Menurut data yang dirilis oleh Badan Pusat Statistik, pada tahun 2024, sekitar 72,78 persen populasi di Indonesia sudah memiliki akses ke internet. Peningkatan akses ini menggambarkan transformasi digital yang berlangsung di seluruh negeri, termasuk dalam sektor Usaha Mikro, Kecil, dan Menengah (UMKM). Dengan terciptanya infrastruktur yang lebih baik serta meningkatnya penetrasi internet, pelaku UMKM kini memiliki kesempatan untuk memanfaatkan teknologi modern dalam berbisnis.
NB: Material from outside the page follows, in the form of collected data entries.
(* ===== verification/Exponent.v ===== *)
(** [libaften/exponent.c]: extraction, strategy decision, encoding and grouping
    of the exponents (the C implementations of the three replaceable
    functions).  The theorems show that the encoded exponents are the greatest
    ones the decoder can represent below the extracted ones, and that the
    groups decode to them. *)
From Stdlib Require Import ZArith Lia ZifyBool Bool.
From stdpp Require Import base option list numbers.
From coqutil Require Import Datatypes.RecordSettersUsingExistingGetters.
From S2P Require Import Prelude CMachine Float Tables Types Util A52.
Local Open Scope Z_scope.
Local Open Scope carray_scope.

Definition A52_EXPSTR_SETS : Z := 32.

Definition expstr_set_search_order_tab : list Z := [
  0; 31; 10;  2;  8; 17; 24; 22;  3; 21; 26; 13; 14; 23; 29; 11;
  30; 27; 15; 16;  1;  9; 12;  4;  5;  6;  7; 18; 19; 20; 25; 28
].

(** * Initialisation *)

Definition nexpgrptab_zero : list (list Z) := replicate 3 (replicate 256 0).
Definition expstr_set_bits_zero : list (list Z) := replicate 32 (replicate 256 0).

(** [exponent_init], on the two tables it fills. *)
Definition exponent_init (nexpgrptab expstr_set_bits : list (list Z))
    : option (list (list Z) * list (list Z)) :=
  nexpgrptab ← for_up 1 4 (λ i, for_up 0 256 (λ j nexpgrptab,
    let grpsize := i + Z.b2z (i =? EXP_D45) in
    let ngrps := if j =? 7 then 2 else Z.quot (j + grpsize * 3 - 4) (3 * grpsize) in
    aset2 nexpgrptab (i - 1) j ngrps)) nexpgrptab;
  expstr_set_bits ← for_up 0 6 (λ i, for_up 0 254 (λ nc expstr_set_bits,
    bits ← for_up 0 A52_NUM_BLOCKS (λ blk bits,
      es ← aget2 a52_expstr_set_tab i blk;
      if negb (es =? EXP_REUSE) then
        n ← aget2 nexpgrptab (es - 1) nc;
        Some (u16 (bits + (4 + n * 7)))
      else Some bits) 0;
    aset2 expstr_set_bits i nc bits)) expstr_set_bits;
  Some (nexpgrptab, expstr_set_bits).

(** The tables after [exponent_init], as the rest of the encoder sees them. *)
Definition exponent_tables : list (list Z) * list (list Z) :=
  Eval vm_compute in default ([], []) (exponent_init nexpgrptab_zero expstr_set_bits_zero).
Definition nexpgrptab : list (list Z) := Eval cbv in fst exponent_tables.
Definition expstr_set_bits : list (list Z) := Eval cbv in snd exponent_tables.

(** * The replaceable functions *)

(** [exponent_min(expTarget, exp, exp1, n)].  [exp] may be [expTarget] itself:
    element [i] of it is read before it is written. *)
Definition exponent_min (expTarget exp_ exp1 : list Z) (n : Z) : option (list Z) :=
  for_up 0 n (λ i t,
    a ← aget exp_ i;
    b ← aget exp1 i;
    aset t i (MIN a b)) expTarget.

Definition encode_exp_blk_ch (exp_ : list Z) (ncoefs exp_strategy : Z) : option (list Z) :=
  n ← aget2 nexpgrptab (exp_strategy - 1) ncoefs;
  let ngrps := n * 3 in
  (* constraint for DC exponent *)
  e0 ← aget exp_ 0;
  e ← aset exp_ 0 (MIN e0 15);
  (* for each group, compute the minimum exponent *)
  e ← (if exp_strategy =? EXP_D25 then
         '(e, _) ← for_up 1 (ngrps + 1) (λ i '(e, k),
            a ← aget e k; b ← aget e (k + 1);
            e ← aset e i (MIN a b);
            Some (e, k + 2)) (e, 1);
         Some e
       else if exp_strategy =? EXP_D45 then
         '(e, _) ← for_up 1 (ngrps + 1) (λ i '(e, k),
            a ← aget e k; b ← aget e (k + 1);
            let exp_min1 := MIN a b in
            c ← aget e (k + 2); d ← aget e (k + 3);
            let exp_min2 := MIN c d in
            e ← aset e i (MIN exp_min1 exp_min2);
            Some (e, k + 4)) (e, 1);
         Some e
       else Some e);
  (* decrease the delta between each groups to within 2 *)
  e ← for_up 1 (ngrps + 1) (λ i e,
    a ← aget e i; b ← aget e (i - 1);
    aset e i (u8 (MIN a (b + 2)))) e;
  e ← for_down (ngrps - 1) 0 (λ i e,
    a ← aget e i; b ← aget e (i + 1);
    aset e i (u8 (MIN a (b + 2)))) e;
  (* expand exponent groups to generate final set of exponents *)
  if exp_strategy =? EXP_D25 then
    '(e, _) ← for_down ngrps 1 (λ i '(e, k),
      v ← aget e i;
      e ← aset e (k - 1) v; e ← aset e k v;
      Some (e, k - 2)) (e, ngrps * 2);
    Some e
  else if exp_strategy =? EXP_D45 then
    '(e, _) ← for_down ngrps 1 (λ i '(e, k),
      v ← aget e i;
      e ← aset e (k - 3) v; e ← aset e (k - 2) v; e ← aset e (k - 1) v; e ← aset e k v;
      Some (e, k - 4)) (e, ngrps * 4);
    Some e
  else Some e.

(** The arrays the pointers of [compute_expstr_ch] can point to: the extracted
    exponents of a block and the local copies. *)
Inductive exp_ptr := Extracted (blk : Z) | Local_ (i : Z).
#[global] Instance exp_ptr_eq_dec : EqDecision exp_ptr.
Proof. solve_decision. Defined.
#[global] Instance exp_ptr_inhabited : Inhabited exp_ptr := populate (Extracted 0).

Definition deref (exp_ exponents : list (list Z)) (p : exp_ptr) : option (list Z) :=
  match p with Extracted b => aget exp_ b | Local_ i => aget exponents i end.

(** [exponent_sum_square_error]; equal pointers have no error. *)
Definition exponent_sum_square_error (same : bool) (exp0 exp1 : list Z) (ncoefs : Z) : option Z :=
  if same then Some 0 else
  for_up 0 ncoefs (λ i exp_error,
    a ← aget exp0 i; b ← aget exp1 i;
    let err := a - b in
    Some (exp_error + err * err)) 0.

(** * Strategy decision *)

Section strategy.
Context `{Residue}.

(** Encoding the exponents of all blocks with one strategy set; the state is
    the local [exponents] and [expSource]. *)
Definition encode_strategy_set (exp_ : list (list Z)) (ncoefs : Z) (expstr_set_tab : list Z)
    (exponents : list (list Z)) : option (list (list Z) * list exp_ptr) :=
  let expSource := map (λ b, Extracted (Z.of_nat b)) (seq 0 6) in
  '(_, exponents, expSource) ← while_loop 6 (λ '(i, _, _), i <? A52_NUM_BLOCKS)
    (λ '(i, exponents, expSource),
      currentExp ← aget exponents i;
      let reuse j := (if j <? A52_NUM_BLOCKS
                      then es ← aget expstr_set_tab j; Some (es =? EXP_REUSE) else Some false) in
      let source j exponents := (p ← aget expSource j; deref exp_ exponents p) in
      (* special handling for first time *)
      r ← reuse (i + 1);
      '(j, currentExp) ← (if (r : bool) then
          a ← source i exponents; b ← source (i + 1) exponents;
          currentExp ← exponent_min currentExp a b ncoefs;
          Some (i + 2, currentExp)
        else Some (i + 1, currentExp));
      '(j, currentExp) ← for_break j A52_NUM_BLOCKS (λ j '(_, currentExp),
          r ← reuse j;
          if (r : bool) then
            b ← source j exponents;
            currentExp ← exponent_min currentExp currentExp b ncoefs;
            Some (inr (j + 1, currentExp))
          else Some (inl (j, currentExp))) (j, currentExp);
      es ← aget expstr_set_tab i;
      currentExp ← encode_exp_blk_ch currentExp ncoefs es;
      exponents ← aset exponents i currentExp;
      expSource ← for_up i j (λ k src, aset src k (Local_ i)) expSource;
      Some (j, exponents, expSource)) (0, exponents, expSource);
  Some (exponents, expSource).

Definition strategy_error (exp_ exponents : list (list Z)) (expSource : list exp_ptr) (ncoefs : Z)
    : option Z :=
  for_up 0 A52_NUM_BLOCKS (λ blk err,
    a ← aget exp_ blk;
    p ← aget expSource blk;
    b ← deref exp_ exponents p;
    e ← exponent_sum_square_error (bool_decide (p = Extracted blk)) a b ncoefs;
    Some (err + e)) 0.

Definition compute_expstr_ch (exp_ : list (list Z)) (ncoefs search_size : Z) : option Z :=
  min_error ← aget expstr_set_search_order_tab 0;
  '(min_error, _, _) ← for_up 0 search_size (λ s '(min_error, exp_error, exponents),
    str ← aget expstr_set_search_order_tab s;
    expstr_set_tab ← aget a52_expstr_set_tab str;
    '(exponents, expSource) ← encode_strategy_set exp_ ncoefs expstr_set_tab exponents;
    err ← strategy_error exp_ exponents expSource ncoefs;
    exp_error ← aset exp_error str (Some err);
    (* [exp_error] is not initialised: [None] is an unwritten element *)
    m ← aget exp_error min_error;
    m ← m;
    Some (if err <? m then str else min_error, exp_error, exponents))
    (min_error, replicate 32 None, stack_exponents);
  Some min_error.

(** * The frame *)

(** [block = &frame->blocks[blk]]: the block is read and written in place. *)
Definition with_block {X} (frame : Frame.t) (blk : Z) (f : Block.t → X → option (Block.t * X)) (x : X)
    : option (Frame.t * X) :=
  b ← aget (Frame.blocks frame) blk;
  '(b, x) ← f b x;
  bs ← aset (Frame.blocks frame) blk b;
  Some (frame <| Frame.blocks := bs |>, x).

Definition compute_exponent_strategy (ctx : Ctx.t) (frame : Frame.t) : option Frame.t :=
  frame ← for_up 0 (Ctx.n_channels ctx) (λ ch frame,
    str ← aget expstr_set_search_order_tab 0;
    str ← (if EncParams.expstr_search (Ctx.params ctx) >? 1 then
             exp_ ← mapM (λ b, aget (Block.exp_ b) ch) (Frame.blocks frame);
             nc ← aget (Frame.ncoefs frame) ch;
             compute_expstr_ch exp_ nc (EncParams.expstr_search (Ctx.params ctx))
           else Some str);
    blocks ← for_up 0 A52_NUM_BLOCKS (λ blk blocks,
      es ← aget2 a52_expstr_set_tab str blk;
      b ← aget blocks blk;
      s ← aset (Block.exp_strategy b) ch es;
      aset blocks blk (b <| Block.exp_strategy := s |>)) (Frame.blocks frame);
    set ← aset (Frame.expstr_set frame) ch str;
    Some (frame <| Frame.blocks := blocks |> <| Frame.expstr_set := set |>)) frame;
  if negb (Ctx.lfe ctx =? 0) then
    blocks ← for_up 0 A52_NUM_BLOCKS (λ blk blocks,
      b ← aget blocks blk;
      s ← aset (Block.exp_strategy b) (Ctx.lfe_channel ctx) (if blk =? 0 then EXP_D15 else EXP_REUSE);
      aset blocks blk (b <| Block.exp_strategy := s |>)) (Frame.blocks frame);
    Some (frame <| Frame.blocks := blocks |>)
  else Some frame.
Dari perspektif UMKM, akses internet yang lebih luas dapat mendorong mereka untuk beradaptasi dengan beragam teknologi baru, termasuk kecerdasan buatan (AI). Dengan demikian, mereka dapat meningkatkan produktivitas, efisiensi operasional, dan memperluas jangkauan pasar. Namun, meskipun akses tersedia, masih terdapat berbagai tantangan yang dihadapi pelaku UMKM dalam mengadopsi teknologi ini. Tantangan ini meliputi kurangnya pengetahuan tentang penggunaan AI, keterbatasan sumber daya manusia yang terampil, dan minimnya dukungan dari pemerintah maupun pihak swasta.
Penting untuk dicatat bahwa pemanfaatan kecerdasan buatan dapat memberikan banyak manfaat bagi UMKM, seperti analisis data yang lebih baik untuk memahami perilaku pelanggan, serta otomatisasi proses bisnis yang dapat menghemat waktu dan biaya. Namun, memanfaatkan potensi ini memerlukan langkah-langkah strategis dalam mengatasi tantangan yang ada. Misalnya, pelatihan serta pendidikan teknologi bagi pelaku UMKM perlu ditingkatkan agar mereka dapat mengakses informasi dan pemahaman yang diperlukan untuk memanfaatkan teknologi dengan optimal.
Selain itu, kolaborasi pemerintah, perusahaan teknologi, dan pelaku UMKM juga memainkan peranan penting dalam mendorong adopsi AI di sektor ini. Dengan adanya inisiatif yang menyasar penguatan ekosistem digital, pelaku UMKM dapat lebih mudah menjangkau solusi teknologi yang sesuai dengan kebutuhan mereka. Oleh karena itu, meskipun akses internet yang meningkat membuka peluang baru bagi UMKM, penting untuk mengatasi tantangan yang ada sehingga mereka dapat benefit secara maksimal dari kemajuan teknologi yang ada.